Assessing Efficacy, Safety and Tolerability of Rituximab for Rheumatoid Arthritis: Meta-Analyses of Randomized Controlled Trials

Rheumatoid arthritis is a chronic disease with autoimmune nature. Rituximab is one of several pharmacological and nonpharmacological interventions which are used for its treatment and control. The aim of this study was to assess the efficacy, safety and tolerability of rituximab in the treatment of rheumatoid arthritis. A systematic review (up to June 2011) and meta-analyses were performed which included randomized controlled clinical trials that compared rituximab versus placebo, both with concomitant methotrexate. Only high or moderate quality studies were included. The efficacy was evaluated based on changes in ACR20, 50 and 70; the safety was assessed based on serious adverse events; and the tolerability was evaluated by the withdrawals due to adverse events.

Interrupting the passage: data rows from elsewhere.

(* ===== verification/Aspace.v ===== *)
(** Address spaces: [sys/mm/aspace.c].

    A [struct vm_area *] is the pair of its address space and its [vma_id]; the
    functions that return a pointer or an [ERR_PTR] return a sum. *)
From S2P Require Import Prelude Bits Irq Binradix Alloc MmState PageMan.

Definition vma_flags_to_page_flags (vmaf : Z) : Z :=
  Z.lor (if flag VMA_RW vmaf then PTE_W else 0) PTE_U.

Definition vma_end (v : vm_area) : Z := u64 (vma_begin v + vma_length v).
Definition vma_get_base (v : vm_area) : Z := vma_begin v.

(** The loop of [aspace_add_vma]: the list with [v] linked in, or [None] on an
    overlap. *)
Fixpoint add_vma (v : vm_area) (l : list vm_area) : option (list vm_area) :=
  match l with
  | [] => Some [v]
  | now :: next =>
      if vma_end v <=? vma_begin now then Some (v :: now :: next)
      else if (vma_begin v <? vma_end now) && (vma_begin now <? vma_end v) then None
      else l' ← add_vma v next; Some (now :: l')
  end.

(** [vma_find_by_vaddr] on the list; [None] is NULL. *)
Fixpoint find_vma (l : list vm_area) (addr : Z) : option vm_area :=
  match l with
  | [] => None
  | now :: next =>
      if addr <? vma_begin now then None
      else if addr <? vma_end now then Some now
      else find_vma next addr
  end.

(** The loop of [insert_vma_to_any]: where the hole starts, the areas before it
    and those after. *)
Fixpoint find_hole (l : list vm_area) (now_addr len : Z) : Z * list vm_area * list vm_area :=
  match l with
  | [] => (now_addr, [], [])
  | now :: next =>
      if u64 (now_addr + len) <=? vma_begin now then (now_addr, [], l)
      else let '(a, pre, post) := find_hole next (vma_end now) len in (a, now :: pre, post)
  end.

(** The loop of [validate_range], from the area [vma_find_by_vaddr] returned and
    its successors. *)
Fixpoint validate_loop (l : list vm_area) (base len : Z) : Z :=
  match l with
  | [] => 1
  | v :: next =>
      if base <? vma_begin v then 1
      else
        let tmp := vma_end v in
        if len <=? u64 (tmp - base) then 0
        else
          let len := u64 (len - u64 (tmp - base)) in
          if 0 <? len then validate_loop next tmp len else 0
  end.
Fixpoint vmas_from (l : list vm_area) (addr : Z) : list vm_area :=
  match l with
  | [] => []
  | now :: next =>
      if addr <? vma_begin now then []
      else if addr <? vma_end now then l
      else vmas_from next addr
  end.

Section aspace.
Context {R : Type} `{!RadixMap R id}.
(** What a fresh object holds in the fields the code does not initialise. *)
Context (junk : Z).
Notation Mm := (M (mm R)).

(** [list_del(&pe->siblings)]: off the page list of the area it is on. *)
Definition sibling_del (a pe : id) : Mm () :=
  sp ← get_as a;
  put_as a (with_vma ((fun v => with_pages (filter (fun o => o <> pe) (vma_pages v)) v) <$> vma sp) sp).
Definition sibling_add (a v pe : id) : Mm () :=
  sp ← get_as a;
  put_as a (with_vma ((fun x => if decide (vma_id x = v) then with_pages (pe :: vma_pages x) x else x)
                      <$> vma sp) sp).

Definition unassign_page (pe : id) : Mm () :=
  disable_interrupts;;
  e ← get_pe pe;
  sp ← get_as (pe_as e);
  '(_, r) ← deref (r_delete (vaddr_map sp) (pe_vaddr e));
  put_as (pe_as e) (with_map r sp);;
  owner_del (pe_p e) pe;;
  sibling_del (pe_as e) pe;;
  enable_interrupts;;
  unmap_maybe_current (pe_as e) (pe_vaddr e);;
  page_entry_unref pe;;
  modify (fun s => set_entries (delete pe (entries s)) s).

Definition aspace_add_vma (a : id) (v : vm_area) : Mm Z :=
  disable_interrupts;;
  sp ← get_as a;
  match add_vma v (vma sp) with
  | None => enable_interrupts;; mret (-1)
  | Some l => put_as a (with_vma l sp);; enable_interrupts;; mret 0
  end.

(** [aspace_new] with [aspace_init]; the page taken for the pml4 is [get_page]'s. *)
Definition aspace_new (flags : Z) : Mm id :=
  a ← new_id;
  pml4 ← get_page;
  memset_phys (virt_to_phys pml4) 0 PAGE_SIZE;;
  put_as a (mkAs r_new [] USER_BASE USER_TOP flags ∅);;
  mret a.

Definition vma_find_by_vaddr (a : id) (addr : Z) : Mm (option vm_area) :=
  sp ← get_as a; mret (find_vma (vma sp) addr).

Definition get_allocated_page (a : id) (vaddr : Z) : Mm (option id) :=
  sp ← get_as a; mret (r_find (vaddr_map sp) vaddr).

Definition address_space_map (vaddr : Z) : Mm Z :=
  if negb (IS_ALIGNED vaddr PAGE_SIZE_BIT) then mret (-2)
  else
    c ← gets current_as;
    o ← vma_find_by_vaddr c vaddr;
    match o with
    | None => mret (-1)
    | Some cvma =>
        o ← get_allocated_page c vaddr;
        match o with
        | None => mret 0
        | Some pe =>
            e ← get_pe pe;
            p ← get_pg (pe_p e);
            let flags := vma_flags_to_page_flags (vma_flags cvma) in
            p ← (if (snap_count p =? 1) && (ref_count p =? 1) then
                   put_pg (pe_p e) (with_snap 0 p);;
                   if negb (flag PF_SNAPSHOT (pe_flags e))
                   then panic "Has snap_count but not snapshot holder"
                   else put_pe pe (with_flags PF_SHARED e);; mret (with_snap 0 p)
                 else mret p);
            let flags := if 0 <? snap_count p then Z.land flags (u64 (Z.lnot PTE_W)) else flags in
            map_page (phys_addr p) vaddr (vma_page_size cvma) flags;;
            mret 1
        end
    end.

Definition address_space_assign_page_no_addr_check
  (a p : id) (vaddr : Z) (v : id) (flags : Z) : Mm () :=
  if Z.land flags (Z.lor PF_SHARED PF_SNAPSHOT) =? Z.lor PF_SHARED PF_SNAPSHOT then
    panic "Insert page with invalid flags, a page can't be both shared and snapshot"
  else if Z.land flags (Z.lor PF_HARDWARE PF_SNAPSHOT) =? Z.lor PF_HARDWARE PF_SNAPSHOT then
    panic "Insert page with invalid flags, a page can't be both hardware and snapshot"
  else
    disable_interrupts;;
    o ← get_allocated_page a vaddr;
    match o with Some pe => unassign_page pe | None => mret () end;;
    pe ← page_entry_new a vaddr p flags;
    pg ← get_pg p;
    put_pg p (with_ref (u64 (ref_count pg + 1)) pg);;
    owner_add p pe;;
    sibling_add a v pe;;
    sp ← get_as a;
    '(_, r) ← deref (r_insert (vaddr_map sp) vaddr pe);
    put_as a (with_map r sp);;
    (if flag PF_SNAPSHOT flags then
       pg ← get_pg p;
       if ref_count pg =? 0 then panic "Invalid snapshot"
       else
         put_pg p (with_snap (u64 (snap_count pg + 1)) pg);;
         if u64 (snap_count pg + 1) =? 1 then share_page p else mret ()
     else mret ());;
    enable_interrupts.

Definition in_vma (v : vm_area) (vaddr : Z) : bool :=
  negb ((vaddr <? vma_begin v) || (vma_end v <=? vaddr)).

Definition address_space_assign_page_with_vma (a : id) (v : vm_area) (p : id) (vaddr flags : Z) : Mm Z :=
  if negb (IS_ALIGNED vaddr PAGE_SIZE_BIT) then mret (-1)
  else if negb (in_vma v vaddr) then mret (-2)
  else address_space_assign_page_no_addr_check a p vaddr (vma_id v) flags;; mret 0.

(** [vma_find_by_vaddr] returns NULL, never an [ERR_PTR]: [PTR_IS_ERR(NULL)] holds and
    [PTR_ERR(NULL)] is 0. *)
Definition address_space_assign_page (a p : id) (vaddr flags : Z) : Mm Z :=
  if negb (IS_ALIGNED vaddr PAGE_SIZE_BIT) then mret (-1)
  else
    o ← locked (vma_find_by_vaddr a vaddr);
    match o with
    | None => mret (PTR_ERR 0)
    | Some v => address_space_assign_page_no_addr_check a p vaddr (vma_id v) flags;; mret 0
    end.

Definition address_space_assign_addr (a : id) (addr vaddr flags : Z) : Mm Z :=
  if negb (IS_ALIGNED vaddr PAGE_SIZE_BIT) then mret (-1)
  else
    o ← locked (vma_find_by_vaddr a vaddr);
    match o with
    | None => mret (PTR_ERR 0)
    | Some v =>
        r ← manage_phys_page addr;
        p ← page_ptr r;
        address_space_assign_page_no_addr_check a p vaddr (vma_id v) flags;;
        page_unref p false;;
        mret 0
    end.

Definition address_space_assign_addr_with_vma (a : id) (v : vm_area) (addr vaddr flags : Z) : Mm Z :=
  if negb (IS_ALIGNED vaddr PAGE_SIZE_BIT) then mret (-1)
  else if negb (in_vma v vaddr) then mret (-2)
  else
    r ← manage_phys_page addr;
    p ← page_ptr r;
    address_space_assign_page_no_addr_check a p vaddr (vma_id v) flags;;
    page_unref p false;;
    mret 0.

(** The checking loop of [address_space_assign_addr_range]; [None] is the NULL
    dereference of [nvma]. *)
Fixpoint range_check (l : list vm_area) (tmp_len : Z) : option Z :=
  match l with
  | [] => None
  | tvma :: next =>
      if vma_length tvma <? tmp_len then
        if negb (flag VMA_HW (vma_flags tvma)) then Some (-4)
        else
          match next with
          | [] => None
          | nvma :: _ =>
              if negb (vma_begin nvma =? vma_end tvma) then Some (-3)
              else range_check next (u64 (tmp_len - vma_length tvma))
          end
      else Some 0
  end.

(** The mapping loop: [i] pages done out of [n], [l] the areas from [cvma] on. *)
Fixpoint assign_loop (a : id) (l : list vm_area) (addr vaddr i offset : Z) (n : nat) : Mm Z :=
  match n with
  | O => enable_interrupts;; mret 0
  | S n =>
      cvma ← deref (hd_error l);
      let '(l, offset) := if u64 (vma_length cvma + offset) <=? i
                          then (tl l, u64 (offset + vma_length cvma)) else (l, offset) in
      cvma ← deref (hd_error l);
      ret ← address_space_assign_addr_with_vma a cvma (u64 (addr + i)) (u64 (vaddr + i))
              (Z.lor PF_SHARED PF_HARDWARE);
      if negb (ret =? 0) then mret ret
      else assign_loop a l addr vaddr (i + PAGE_SIZE) offset n
  end.

(** [i] is an [int]; ranges of 2G and more are outside the model. *)
Definition address_space_assign_addr_range (a : id) (addr vaddr len : Z) : Mm Z :=
  if negb (IS_ALIGNED addr PAGE_SIZE_BIT) || negb (IS_ALIGNED vaddr PAGE_SIZE_BIT)
     || negb (IS_ALIGNED len PAGE_SIZE_BIT) then mret (-2)
  else
    disable_interrupts;;
    sp ← get_as a;
    let l := vmas_from (vma sp) vaddr in
    match l with
    | [] => mret (-1)
    | _ :: _ =>
        r ← deref (range_check l len);
        if negb (r =? 0) then mret r
        else assign_loop a l addr vaddr 0 0 (Z.to_nat (len / PAGE_SIZE))
    end.

Definition insert_vma_to_vaddr (a : id) (vaddr len flags : Z) : Mm (Z + vm_area) :=
  v ← locked new_id;
  if negb (Z.land vaddr 0xfff =? 0) then mret (inl (-2))
  else
    sp ← get_as a;
    if (vaddr <? low_addr sp) || (high_addr sp <? vaddr) then mret (inl (-3))
    else
      let v := mkVma v flags 0 vaddr len [] in
      ret ← aspace_add_vma a v;
      if ret <? 0 then mret (inl ret) else mret (inr v).

Definition insert_vma_to_any (a : id) (len flags : Z) : Mm (Z + vm_area) :=
  disable_interrupts;;
  sp ← get_as a;
  let '(now_addr, pre, post) := find_hole (vma sp) (low_addr sp) len in
  if bool_decide (post = []) && (high_addr sp <? u64 (now_addr + len)) then mret (inl (-1))
  else
    v ← new_id;
    let nvma := mkVma v flags 0 now_addr len [] in
    put_as a (with_vma (pre ++ nvma :: post) sp);;
    enable_interrupts;;
    mret (inr nvma).

(** Replaces (or, with [[]], unlinks) the area with the given [vma_id]. *)
Definition vma_replace (a v : id) (l : list vm_area) : Mm () :=
  sp ← get_as a;
  put_as a (with_vma (flat_map (fun x => if decide (vma_id x = v) then l else [x]) (vma sp)) sp).

(** The loop of [remove_vma_range] over the areas [l] still ahead. *)
Fixpoint remove_loop (a : id) (l : list vm_area) (base len : Z) : Mm () :=
  match l with
  | [] => mret ()
  | now :: next =>
      let now_end := vma_end now in
      let rend := u64 (base + len) in
      if now_end <=? base then remove_loop a next base len
      else if rend <=? vma_begin now then mret ()
      else if (base <=? vma_begin now) && (now_end <=? rend) then
        vma_replace a (vma_id now) [];;
        forM_ (vma_pages now) unassign_page;;
        remove_loop a next base len
      else if (vma_begin now <? base) && (rend <? now_end) then
        n ← new_id;
        let old := with_bounds (vma_begin now) (u64 (base - vma_begin now)) now in
        let nvma := mkVma n junk junk rend (u64 (now_end - rend)) [] in
        vma_replace a (vma_id now) [old; nvma];;
        forM_ (vma_pages now) (fun pei =>
          e ← get_pe pei;
          if rend <=? pe_vaddr e then sibling_del a pei;; sibling_add a n pei
          else if base <=? pe_vaddr e then unassign_page pei else mret ())
      else
        vma_replace a (vma_id now)
          [if vma_begin now <? base then with_bounds (vma_begin now) (u64 (base - vma_begin now)) now
           else with_bounds rend (u64 (now_end - rend)) now];;
        forM_ (vma_pages now) (fun pei =>
          e ← get_pe pei;
          if (pe_vaddr e <? base) || (rend <=? pe_vaddr e) then mret () else unassign_page pei);;
        remove_loop a next base len
  end.

Definition remove_vma_range (a : id) (base len : Z) : Mm () :=
  if negb (IS_ALIGNED base PAGE_SIZE_BIT) || negb (IS_ALIGNED len PAGE_SIZE_BIT) then
    panic "Unaligned address"
  else sp ← get_as a; remove_loop a (vma sp) base len.

(** [destroy_as].  Of the page tables this model has the present entries only: the walk
    over the tables of the user's half, which gives the tables back, leaves none of
    them.  The walk itself is [PageFree.destroy_tables].  The pages of the two pools of
    the address space are not modelled. *)
Definition destroy_as (a : id) : Mm () :=
  sp ← get_as a;
  remove_vma_range a (low_addr sp) (u64 (high_addr sp - low_addr sp));;
  sp ← get_as a;
  match vma sp with
  | [] => put_as a (with_ptes ∅ sp)
  | _ :: _ => panic "Not all vma removed"
  end.

Definition validate_range (base len : Z) : Mm Z :=
  c ← gets current_as;
  sp ← get_as c;
  mret (validate_loop (vmas_from (vma sp) base) base len).
End aspace.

All these parameters were evaluated within 24 weeks of treatment. Four studies met the inclusion criteria, comprising 1 280 patients. The rituximab group presented higher efficacy results for ACR20, ACR50 and ACR70 (Relative Risk (RR) of 2,24 [1,86; 2,71], 3,29 [2,31; 4,68] and 3,90 [1,88; 8,09], respectively). For serious adverse events no significant difference between the groups was noticed ( RR = 0,83 [0,54; 1,26]. For withdrawals due to AE, no statistically significant difference between the groups was obtained either ( RR = 1,49 [0,46; 4,84]. In conclusion, the rituximab showed a higher efficacy compared to placebo without significant differences between the groups in terms of safety and tolerability.